### [Problem description]
Scan the records for the word "embedding". Copy each line that includes it.
··· Source material
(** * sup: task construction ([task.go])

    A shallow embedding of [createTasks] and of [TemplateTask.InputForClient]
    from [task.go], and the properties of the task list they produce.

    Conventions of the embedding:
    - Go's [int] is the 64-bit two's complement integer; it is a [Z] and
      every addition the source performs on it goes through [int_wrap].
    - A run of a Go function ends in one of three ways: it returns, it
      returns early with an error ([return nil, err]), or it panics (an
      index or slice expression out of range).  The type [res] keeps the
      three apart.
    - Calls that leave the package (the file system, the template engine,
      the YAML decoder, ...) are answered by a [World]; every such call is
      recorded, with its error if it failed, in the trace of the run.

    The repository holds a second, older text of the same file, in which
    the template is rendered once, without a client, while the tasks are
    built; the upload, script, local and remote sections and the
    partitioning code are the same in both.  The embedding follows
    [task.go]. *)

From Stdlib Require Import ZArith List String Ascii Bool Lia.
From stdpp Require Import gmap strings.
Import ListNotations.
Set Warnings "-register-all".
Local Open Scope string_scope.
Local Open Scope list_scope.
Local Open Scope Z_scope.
······
### [Solution to this task]
    A shallow embedding of [createTasks] and of [TemplateTask.InputForClient]
    Conventions of the embedding:
    partitioning code are the same in both.  The embedding follows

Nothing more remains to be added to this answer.